Es geht über den Willy-Brandt-Platz, wo die Hunde vor der Drogerie angebunden werden und artig ausharren müssen. Es geht zum Wasserspiel, wo sich die Hunde kurz erfrischen dürfen. Birgit Manz führt Wasserhund Carlo aus Spanien, der sich dort wohlfühlen dürfte, kurz an der Leine und ist dabei auch ganz nah bei Ernst Schnübbes Ansicht, dass es viele verlernt haben, mit Tieren umzugehen. „Und so lernt man im Umgang mit den Hunden auch viel über sich selbst“, sagt sie. „Man lernt selbst dazu, aber auch andere Menschen kennen“, ergänzt Elke Adler, die mit dem Entlebucher-Sennenhund Jenny teilnimmt. Schnübbe, der von Kindesbeinen an mit Hunden zusammen lebte, kann da nur beipflichten. Und deswegen lässt er sich auch nicht vom Alter an die Leine nehmen. „Das macht so viel Spaß. Da ist kein Ende in Sicht. Auch nicht mit 85 am Krückstock. Ach nein, lieber ohne!“

Sitz, platz und bleib! Unterwegs mit dem Hundepapst

Menschen und Hunde in einer geordneten Reihe mit zwei und vier Beinen. © Stefan Milk

In der Hundeschule

Der Hundeführerschein

  • Zurzeit gibt es drei parallel laufende Kurse zum Hundeführerschein - und zwar mittwochs 18 Uhr, donnerstags 16.30 Uhr und samstags 9.45 Uhr.
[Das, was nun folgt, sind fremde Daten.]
Lemma detach_child_obj D P O s a i f x :
  inv D P O s -> field_of s a i = Some f -> singular f = true ->
  obj (_detach_child a i s) x = if decide (x ∈ in_field s a i) then _bind_mutation Ignored (obj s x) else obj s x.
Proof.
  intros Hi Hf Hs. unfold _detach_child, in_field. destruct (o_values (obj s a) !! i) as [y|] eqn:Ey.
  - destruct (i_box _ _ _ _ Hi _ _ _ Ey) as (_ & g & Hg & Hb). assert (g = f) as -> by congruence.
    destruct (singular_box _ _ _ Hs Hb) as (v & -> & _). apply obj_bind. intros c Hc.
    apply (i_held _ _ _ _ Hi a i c). by exists (ROne v).
  - by rewrite decide_False by apply not_elem_of_nil.
Qed.

Lemma length_detach_child a i s : length (objects (_detach_child a i s)) = length (objects s).
Proof. unfold _detach_child. repeat case_match; try done. apply length_bind. Qed.

Lemma not_in_field D P O s a i x : inv D P O s -> (x <= a)%nat -> x ∉ in_field s a i.
Proof. intros Hi Hx Hc%held_in_field. apply (i_held _ _ _ _ Hi) in Hc. lia. Qed.

Definition cleared (a i : nat) (f : Field) s : store := upd a (drop_field i f) (_detach_child a i s).

Lemma obj_cleared D P O s a i f x :
  inv D P O s -> (a < length (objects s))%nat -> field_of s a i = Some f -> singular f = true ->
  obj (cleared a i f s) x =
    if decide (x = a) then drop_field i f (obj s a)
    else if decide (x ∈ in_field s a i) then _bind_mutation Ignored (obj s x) else obj s x.
Proof.
  intros Hi Ha Hf Hs. unfold cleared. rewrite obj_upd by (by rewrite length_detach_child).
  rewrite !(detach_child_obj D P O s a i f) by done. destruct (decide (x = a)); [|done].
  rewrite decide_False; [done|]. by eapply not_in_field.
Qed.

Lemma cleared_held D P O s a i f p j c :
  inv D P O s -> (a < length (objects s))%nat -> field_of s a i = Some f -> singular f = true ->
  held (cleared a i f s) p j c <-> held s p j c /\ (p, j) <> (a, i).
Proof.
  intros Hi Ha Hf Hs. unfold held. erewrite obj_cleared by done. destruct (decide (p = a)) as [->|Hp].
  - destruct (drop_parts i f (obj s a)) as (_ & -> & _). setoid_rewrite lookup_delete_Some. naive_solver.
  - destruct (decide (p ∈ _)); naive_solver.
Qed.

Lemma blank_drop i f o : oneof_inv o -> blank o -> blank (drop_field i f o).
Proof.
  intros Hn (Hv & Hp & Ho & Hu). destruct (drop_parts i f o) as (_ & Ev & Ep & Eu & _). unfold blank. rewrite Ev, Ep, Eu, Hp.
  split_and!; [|set_solver| |done].
  - intros j x [_ Hx]%lookup_delete_Some. by eapply Hv.
  - unfold drop_field. cbn [o_oneofs set_present set_values]. rewrite Ho. repeat case_match; cbn; [|done..]. by rewrite delete_empty.
Qed.

Lemma inv_oneof D P O s a : inv D P O s -> oneof_inv (obj s a).
Proof. intros Hi n i. apply (i_oneofs _ _ _ _ Hi). Qed.

Lemma cleared_ok D P O s a i f :
  inv D P O s -> (a < length (objects s))%nat -> field_of s a i = Some f -> singular f = true -> O <> Some (a, i) ->
  inv D P O (cleared a i f s).
Proof.
  intros Hi Ha Hf Hs HO. set (s' := cleared a i f s).
  assert (forall p j c, held s' p j c <-> held s p j c /\ (p, j) <> (a, i)) as Hh by (intros; by eapply cleared_held).
  assert (forall x, obj s' x = if decide (x = a) then drop_field i f (obj s a)
    else if decide (x ∈ in_field s a i) then _bind_mutation Ignored (obj s x) else obj s x) as Ho by (intros; by eapply obj_cleared).
  assert (length (objects s') = length (objects s)) as Hl by (unfold s', cleared; by rewrite length_upd, length_detach_child).
  destruct (drop_parts i f (obj s a)) as (Dc & Dv & Dp & Du & Dm & _).
  assert (forall x, o_cls (obj s' x) = o_cls (obj s x)) as Hc by (intros x; rewrite Ho; repeat case_decide; subst; done).
  assert (forall p j, field_of s' p j = field_of s p j) as Hfd by (intros; unfold field_of; by rewrite Hc).
  assert (forall x, o_mutation (obj s' x) = if decide (x ∈ in_field s a i) then Ignored else o_mutation (obj s x)) as Hm.
  { intros x. rewrite Ho. destruct (decide (x = a)) as [->|]; [|by case_decide]. rewrite decide_False; [done|]. by eapply not_in_field. }
  assert (forall p j c, held s' p j c -> o_mutation (obj s' c) = o_mutation (obj s c)) as Hm'.
  { intros p j c [Hc1 Hne]%Hh. rewrite Hm. rewrite decide_False; [done|]. intros Hc2%held_in_field.
    destruct (holder_unique _ _ _ _ _ _ _ _ _ Hi Hc1 Hc2 HO). naive_solver. }
  pose proof Hi as []. split.
  - intros p j c [Hc1 _]%Hh. rewrite Hl. by apply (i_held p j c).
  - intros p j c Hc1. rewrite Hfd, (Hm' _ _ _ Hc1). apply i_link. by apply Hh in Hc1 as [? _].
  - intros c p j. rewrite Hm. case_decide as Hin; [done|]. intros Hc1%i_child. apply Hh. split; [done|].
    intros [= -> ->]. by apply Hin, held_in_field.
  - intros c p j. rewrite Hm. case_decide as Hin; [done|]. intros [Hc1|?]%i_container; [left|by right]. apply Hh. split; [done|].
    intros [= -> ->]. by apply Hin, held_in_field.
  - intros p j x Hx. assert (o_values (obj s p) !! j = Some x) as Hx1.
    { rewrite Ho in Hx. repeat case_decide; subst; try done. rewrite Dv in Hx. by apply lookup_delete_Some in Hx as []. }
    rewrite Hfd. destruct (i_box p j x Hx1) as (? & g & ? & ?). split; [done|]. exists g. split; [done|].
    eapply box_ok_ext; [|done]. intros c _. apply Hc.
  - intros p j c g [Hc1 Hne]%Hh. rewrite Hfd. intros Hg Hsg Hp.
    assert (j ∉ o_present (obj s p)) as Hp1.
    { rewrite Ho in Hp. repeat case_decide; subst; try done. rewrite Dp in Hp. intros ?. apply Hp. set_solver. }
    destruct (i_blank p j c g Hc1 Hg Hsg Hp1) as [|Hb]; [by left|right]. rewrite Ho. repeat case_decide; subst; try done.
    apply blank_drop; [by eapply inv_oneof|done].
  - intros p j. rewrite Hfd, Ho. destruct (decide (p = a)) as [->|]; [|repeat case_decide; apply i_present].
    rewrite Dp, Dv. intros [Hj Hne]%elem_of_difference. rewrite elem_of_singleton in Hne.
    destruct (i_present a j Hj) as (g & ? & ? & ? & ?). exists g. by rewrite lookup_delete_ne by done.
  - intros p n j. rewrite Hfd. unfold field_of. rewrite <- Hc. assert (oneof_inv (obj s' p)) as Hn; [|exact (Hn n j)].
    rewrite Ho. repeat case_decide; subst; [|by apply (inv_oneof _ _ _ _ _ Hi)..].
    apply drop_oneofs; [done|by apply (inv_oneof _ _ _ _ _ Hi)].
  - intros p j c HO' Hc1. rewrite (Hm' _ _ _ Hc1). apply Hh in Hc1 as [? _]. by eapply i_gap.
Qed.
Anfragen und Anmeldungen dazu nach der Sommerpause ab 6. Juli unter Tel. (02307) 281568.
  • Die anderen Unterrichtsstunden finden an dem ganzjährigen Haupttrainingsstandort am Herrenweg 5 in Bönen statt. Es handelt sich um den Teil einer ehemaligen landwirtschaftlichen Hofanlage. Frühere Stallungen, ehemalige Wiesen als Freilaufflächen und der Hofraum als Parkplätze und Trainingsfläche werden genutzt.